In 2014, the company moved the operations and headquarters of Nero AG, as well as of the two group companies Nero Development and Services GmbH and Nero EMEA Sales GmbH, to Karlsruhe.

==Products==
From its beginnings selling a single software application for burning, the company says it has become a "leader in digital media technologies" that now sells a wide range of products. Nero sells its products directly as well as via hardware manufacturers that bundle them on PCs, hard disks, camcorders and other devices. Other companies also use Nero multimedia codecs, SDKs and programming interfaces.

In 2008, Nero expanded its product range for the first time beyond the well-known burning software. With Nero Move it, users were able to transfer photos, videos, and music from one device to another or to online communities like YouTube, Myspace, and the company's own multimedia community My Nero. With the Nero 9 multimedia suite, they could create, rip, burn, edit, save, and upload their music, video, and photo files. In June 2009, the company launched its Nero BackitUp & Burn product, which saved, burned, and restored data and helped protect users' digital content. The company extended the product with additional functions in the years following its launch and gave the user navigation around the various program elements a more unified look and feel.

As a product, Nero evolved from a pure burning program (Nero Burning ROM) to a multimedia software package. The software includes programs:

- for burning and packet writing (Nero Burning ROM)
- for ripping and converting multimedia content (Nero Recode)
- for displaying, managing, and streaming photos and multimedia content (Nero MediaHome) and
- for creating, editing, and transcoding video content and for burning video content to video discs with menus (Nero Video)

Along with Nero, Nero AG also developed SecurDiscs process, as well as the MPEG-4 compression technique Nero Digital together with Ateme corporation.

Nero BackItUp was initially included in the Nero suite of programs, it allows the user to create an automatic backup of their data and store it on external storage media or in the cloud. It was spun off in 2012, and is now available together with cloud-based storage as a subscription model. Android, iOS and Windows Phone apps are available for Nero BackItUp.

Along with BackItUp, Nero provides additional applications for mobile devices. These include NeroKwik for managing photo files, Nero AirBurn for burning files wirelessly, Nero MediaHome Receiver for streaming media from a PC to mobile devices, and Nero MediaHome WiFi Sync for wireless data synchronization.

Since the release of Version 11, Nero Cover Designer (for creating covers), Nero WaveEditor (for editing music files) and Nero SoundTrax (for mixing and digitalizing music tracks) are no longer included in the suite but can be downloaded free of charge from the company's website.

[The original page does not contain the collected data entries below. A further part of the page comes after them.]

(* ===== verification/RemoteSession.v ===== *)
(** * serctl-remote-protocol: the two directional session validators

    crates/serctl_remote_protocol/src/lib.rs, ControllerSessionValidator and
    HelperSessionValidator.  [validate] takes [&mut self]: it is modelled as a
    function to the state it leaves behind and its result, so that what a
    rejected frame leaves in the validator is visible. *)

From S2P Require Import Prelude.
From S2P Require Import Bytes.
From S2P Require Import Text.
From S2P Require Import Codec.
From S2P Require Import Crates.
From S2P Require Import RemoteProtocol.
#[local] Open Scope string_scope.
#[local] Open Scope list_scope.
#[local] Open Scope Z_scope.

Definition validate_sequence (expected actual : Z) : result ProtocolError unit :=
  if expected =? actual then Ok tt else Err (Sequence expected actual).

Definition next_sequence (current : Z) : result ProtocolError Z :=
  ok_or (checked_add U64_MAX current 1) (InvalidState "sequence exhausted").

(** ** Controller to helper *)
Module Controller.

Inductive ControllerPhase := PHello | PReady | PRunning | PTerminal.

#[export] Instance ControllerPhase_eq_dec : EqDecision ControllerPhase.
Proof. solve_decision. Defined.

Record ControllerSessionValidator := {
  next_seq : Z;
  phase : ControllerPhase;
  job_id : option bytes;
}.

Definition default : ControllerSessionValidator :=
  {| next_seq := 0; phase := PHello; job_id := None |}.

(** The transition of [validate], once the sequence number is accepted. *)
Definition transition (s : ControllerSessionValidator) (next : Z) (f : Frame)
  : ControllerSessionValidator * result ProtocolError unit :=
  let illegal :=
    (s, Err (InvalidState "illegal controller-to-helper frame transition")) in
  match phase s, f with
  | PHello, Hello hello =>
      if effective_uid hello =? 0
      then ({| next_seq := next; phase := PReady; job_id := job_id s |}, Ok tt)
      else illegal
  | PReady, Start start =>
      ({| next_seq := next; phase := PRunning; job_id := Some (start_job_id start) |}, Ok tt)
  | PReady, QueryReceipt query =>
      ({| next_seq := next; phase := PTerminal; job_id := Some (query_job_id query) |}, Ok tt)
  | PRunning, Cancel cancel =>
      if bool_decide (job_id s = Some (cancel_job_id cancel))
      then ({| next_seq := next; phase := PTerminal; job_id := job_id s |}, Ok tt)
      else illegal
  | _, _ => illegal
  end.

Definition validate (s : ControllerSessionValidator) (e : Envelope)
  : ControllerSessionValidator * result ProtocolError unit :=
  match validate_sequence (next_seq s) (sequence e) with
  | Err err => (s, Err err)
  | Ok _ =>
      match next_sequence (next_seq s) with
      | Err err => (s, Err err)
      | Ok next => transition s next (frame e)
      end
  end.

(** Feed envelopes one after the other; keep those that were accepted. *)
Fixpoint run (s : ControllerSessionValidator) (es : list Envelope)
  : ControllerSessionValidator * list Envelope :=
  match es with
  | [] => (s, [])
  | e :: es' =>
      match validate s e with
      | (s', Ok _) => let (s'', acc) := run s' es' in (s'', e :: acc)
      | (s', Err _) => run s' es'
      end
  end.

(** The conversations a controller can hold: a Hello of the uid-0 kind, then a
    Start and possibly the Cancel of that job, or a receipt query. *)
Inductive conversation : ControllerPhase -> option bytes -> list Envelope -> Prop :=
| conv_nil : conversation PHello None []
| conv_hello h :
    effective_uid h = 0 ->
    conversation PReady None [{| sequence := 0; frame := Hello h |}]
| conv_start h st :
    effective_uid h = 0 ->
    conversation PRunning (Some (start_job_id st))
      [{| sequence := 0; frame := Hello h |}; {| sequence := 1; frame := Start st |}]
| conv_cancel h st c :
    effective_uid h = 0 -> cancel_job_id c = start_job_id st ->
    conversation PTerminal (Some (start_job_id st))
      [{| sequence := 0; frame := Hello h |}; {| sequence := 1; frame := Start st |};
       {| sequence := 2; frame := Cancel c |}]
| conv_query h q :
    effective_uid h = 0 ->
    conversation PTerminal (Some (query_job_id q))
      [{| sequence := 0; frame := Hello h |}; {| sequence := 1; frame := QueryReceipt q |}].

Lemma validate_conversation s log e s' r :
  conversation (phase s) (job_id s) log -> next_seq s = zlen log ->
  validate s e = (s', r) ->
  match r with
  | Ok _ => conversation (phase s') (job_id s') (log ++ [e]) /\
            next_seq s' = zlen (log ++ [e])
  | Err _ => s' = s
  end.
Proof.
  intros Hc Hn. unfold validate, validate_sequence, next_sequence.
  destruct (Z.eqb_spec (next_seq s) (sequence e)) as [En|]; [|by intros [= <- <-]].
  destruct (checked_add _ _ _) as [n|] eqn:Hadd; [|by intros [= <- <-]].
  apply checked_add_some in Hadd as [-> _]. cbn [ok_or]. unfold transition.
  destruct e as [k f]. cbn in En. rewrite En in *. cbn [frame].
  rewrite zlen_app. change (zlen [_]) with 1.
  destruct s as [ns ph jid]; cbn in *. subst ns.
  inversion Hc; subst; destruct f; try (by intros [= <- <-]).
  - destruct (Z.eqb_spec (effective_uid f) 0); intros [= <- <-]; [|done]. by split; [constructor|].
  - intros [= <- <-]. by split; [constructor|].
  - intros [= <- <-]. by split; [constructor|].
  - case_bool_decide as Hj; intros [= <- <-]; [|done]. injection Hj as Hj. by split; [constructor|].
Qed.

Lemma run_conversation es s log :
  conversation (phase s) (job_id s) log -> next_seq s = zlen log ->
  let (s', acc) := run s es in conversation (phase s') (job_id s') (log ++ acc).
Proof.
  revert s log; induction es as [|e es IH]; intros s log Hc Hn; cbn [run].
  - by rewrite app_nil_r.
  - destruct (validate s e) as [s1 r] eqn:Hv.
    pose proof (validate_conversation _ _ _ _ _ Hc Hn Hv) as Hs. destruct r as [u|err].
    + destruct Hs as [Hc1 Hn1]. specialize (IH s1 (log ++ [e]) Hc1 Hn1).
      destruct (run s1 es) as [s2 acc]. by rewrite <-app_assoc in IH.
    + subst s1. by apply IH.
Qed.

(** C37: whatever envelopes are offered to a fresh controller validator, those
    it accepts are a prefix of Hello, Start, Cancel of the started job, or of
    Hello, QueryReceipt, numbered from 0, with a Hello of effective uid 0; no
    frame of the other direction is ever accepted. *)
Theorem controller_accepts_conversations es :
  let (s, acc) := run default es in conversation (phase s) (job_id s) acc.
Proof. by apply (run_conversation es default []); [constructor|]. Qed.

End Controller.

(** ** Helper to controller *)
Module Helper.

Inductive HelperMode :=
| Job (max_output : Z)
| ReceiptQuery.

Inductive HelperPhase :=
| PHello
| PStreaming
| PReceiptAuthenticationPending
| PReceiptAuthenticated
| PTerminal.

#[export] Instance HelperPhase_eq_dec : EqDecision HelperPhase.
Proof. solve_decision. Defined.

Record AuthenticatedTerminal := {
  term_outcome : ExitOutcome;
  term_completed_unix_ms : Z;
}.

#[export] Instance AuthenticatedTerminal_eq_dec : EqDecision AuthenticatedTerminal.
Proof. solve_decision. Defined.

Record HelperSessionValidator := {
  next_seq : Z;
  phase : HelperPhase;
  mode : HelperMode;
  job_id : bytes;
  stdout_offset : Z;
  stderr_offset : Z;
  heartbeat_ordinal : Z;
  heartbeat_elapsed_ms : Z;
  pending_receipt_digest : option bytes;
  authenticated_terminal : option AuthenticatedTerminal;
}.

(** Field updates. *)
Definition set_phase (p : HelperPhase) (s : HelperSessionValidator) :=
  {| next_seq := next_seq s; phase := p; mode := mode s; job_id := job_id s;
     stdout_offset := stdout_offset s; stderr_offset := stderr_offset s;
     heartbeat_ordinal := heartbeat_ordinal s;
     heartbeat_elapsed_ms := heartbeat_elapsed_ms s;
     pending_receipt_digest := pending_receipt_digest s;
     authenticated_terminal := authenticated_terminal s |}.
Definition set_next (n : Z) (s : HelperSessionValidator) :=
  {| next_seq := n; phase := phase s; mode := mode s; job_id := job_id s;
     stdout_offset := stdout_offset s; stderr_offset := stderr_offset s;
     heartbeat_ordinal := heartbeat_ordinal s;
     heartbeat_elapsed_ms := heartbeat_elapsed_ms s;
     pending_receipt_digest := pending_receipt_digest s;
     authenticated_terminal := authenticated_terminal s |}.
Definition set_offsets (out err : Z) (s : HelperSessionValidator) :=
  {| next_seq := next_seq s; phase := phase s; mode := mode s; job_id := job_id s;
     stdout_offset := out; stderr_offset := err;
     heartbeat_ordinal := heartbeat_ordinal s;
     heartbeat_elapsed_ms := heartbeat_elapsed_ms s;
     pending_receipt_digest := pending_receipt_digest s;
     authenticated_terminal := authenticated_terminal s |}.
Definition set_heartbeat (ord elapsed : Z) (s : HelperSessionValidator) :=
  {| next_seq := next_seq s; phase := phase s; mode := mode s; job_id := job_id s;
     stdout_offset := stdout_offset s; stderr_offset := stderr_offset s;
     heartbeat_ordinal := ord; heartbeat_elapsed_ms := elapsed;
     pending_receipt_digest := pending_receipt_digest s;
     authenticated_terminal := authenticated_terminal s |}.
Definition set_receipt (pending : option bytes) (term : option AuthenticatedTerminal)
    (s : HelperSessionValidator) :=
  {| next_seq := next_seq s; phase := phase s; mode := mode s; job_id := job_id s;
     stdout_offset := stdout_offset s; stderr_offset := stderr_offset s;
     heartbeat_ordinal := heartbeat_ordinal s;
     heartbeat_elapsed_ms := heartbeat_elapsed_ms s;
     pending_receipt_digest := pending; authenticated_terminal := term |}.

Definition new (job : bytes) (m : HelperMode) : HelperSessionValidator :=
  {| next_seq := 0; phase := PHello; mode := m; job_id := job;
     stdout_offset := 0; stderr_offset := 0; heartbeat_ordinal := 0;
     heartbeat_elapsed_ms := 0; pending_receipt_digest := None;
     authenticated_terminal := None |}.

Definition for_job (job : bytes) (max_output : Z)
  : result ProtocolError HelperSessionValidator :=
  if (max_output =? 0) || (MAX_OUTPUT_BYTES <? max_output)
  then Err (InvalidValue "max_output_bytes")
  else Ok (new job (Job max_output)).

Definition for_receipt_query (job : bytes) : HelperSessionValidator := new job ReceiptQuery.

Definition validate_job (s : HelperSessionValidator) (job : bytes)
  : result ProtocolError unit :=
  if bool_decide (job_id s = job) then Ok tt
  else Err (InvalidState "job identifier mismatch").

Definition validate_output_budget (s : HelperSessionValidator)
  : result ProtocolError unit :=
  match mode s with
  | Job max_output =>
      if max_output <? saturating_add U64_MAX (stdout_offset s) (stderr_offset s)
      then Err (InvalidState "output budget exceeded") else Ok tt
  | ReceiptQuery => Err (InvalidState "receipt query emitted output")
  end.

Definition advance_output_offset (error : string) (expected : Z) (output : OutputFrame)
  : result ProtocolError Z :=
  if negb (output_offset output =? expected) then Err (InvalidState error)
  else ok_or (checked_add U64_MAX expected (zlen (output_data output)))
         (InvalidState "output offset overflow").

Some of the products in the suite can also be downloaded separately. These include Nero Burning ROM and Nero Video.

Nero has also launched a number of free mobile Nero Suite companions apps for iOS and Android like Nero AirBurn, Nero Streaming Player, 1001 TVs. The latest app is Nero KnowHow app a digital learning guide for users, available for iOS, Windows 10 and Android.

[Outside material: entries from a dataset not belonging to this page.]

(* ===== verification/Policy.v ===== *)
(** * serctl-policy: compiling and evaluating deny-only policies

    crates/serctl_policy/src/lib.rs: a schema-v1 policy document is compiled to
    a normalized intermediate representation and its digest; typed intents are
    evaluated against the representation.  [BTreeSet] is a finite set; a
    [PolicyError] is its reason code (the message text is left out). *)

From stdpp Require Import countable gmap.
From S2P Require Import Prelude.
From S2P Require Import Bytes.
From S2P Require Import Text.
From S2P Require Import Crates.
#[local] Open Scope string_scope.
#[local] Open Scope list_scope.
#[local] Open Scope Z_scope.

Definition POLICY_SCHEMA_VERSION : Z := 1.
Definition INTENT_SCHEMA_VERSION : Z := 1.
Definition MAX_POLICY_DOCUMENT_BYTES : Z := 64 * 1024.
Definition MAX_POLICY_CAPABILITIES : Z := 16.
Definition MAX_POLICY_IDENTITIES : Z := 16.
Definition MAX_POLICY_DENY_RULES : Z := 256.
Definition MAX_PROCESS_PROGRAMS : Z := 32.
Definition MAX_PROCESS_ENV_KEYS : Z := 16.
Definition MAX_PROGRAM_BYTES : Z := 128.
Definition MAX_IDENTITY_BYTES : Z := 64.
Definition MAX_ENV_NAME_BYTES : Z := 64.
Definition MAX_ENV_VALUE_BYTES : Z := 1024.
Definition MAX_ENV_COUNT : Z := 16.
Definition MAX_ENV_TOTAL_BYTES : Z := 8 * 1024.
Definition MAX_ARG_COUNT : Z := 64.
Definition MAX_ARG_BYTES : Z := 4 * 1024.
Definition MAX_ARG_TOTAL_BYTES : Z := 16 * 1024.
Definition MAX_PATH_COUNT : Z := 8.
Definition MAX_PATH_BYTES : Z := 4 * 1024.
Definition POLICY_DIGEST_DOMAIN : bytes := rs "serctl-policy-ir-v1" ++ [x00].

For 2023, Nero AG launched the Nero Lens (ai photo enhance app), Nero Muse (ai art generator app). Also they dive in AI, Nero AI web online tools for image edit.

For 2024, Nero AI Video Upscaler is released, a software on upscale video quality to 4k.

2024 June, Nero AG released new mobile app--Erasee AI.

In 2025, Nero Motion Tracker introduced the new Segment Tracking technology, improving object segmentation and tracking accuracy for video editing tasks such as blur, masking, and privacy protection.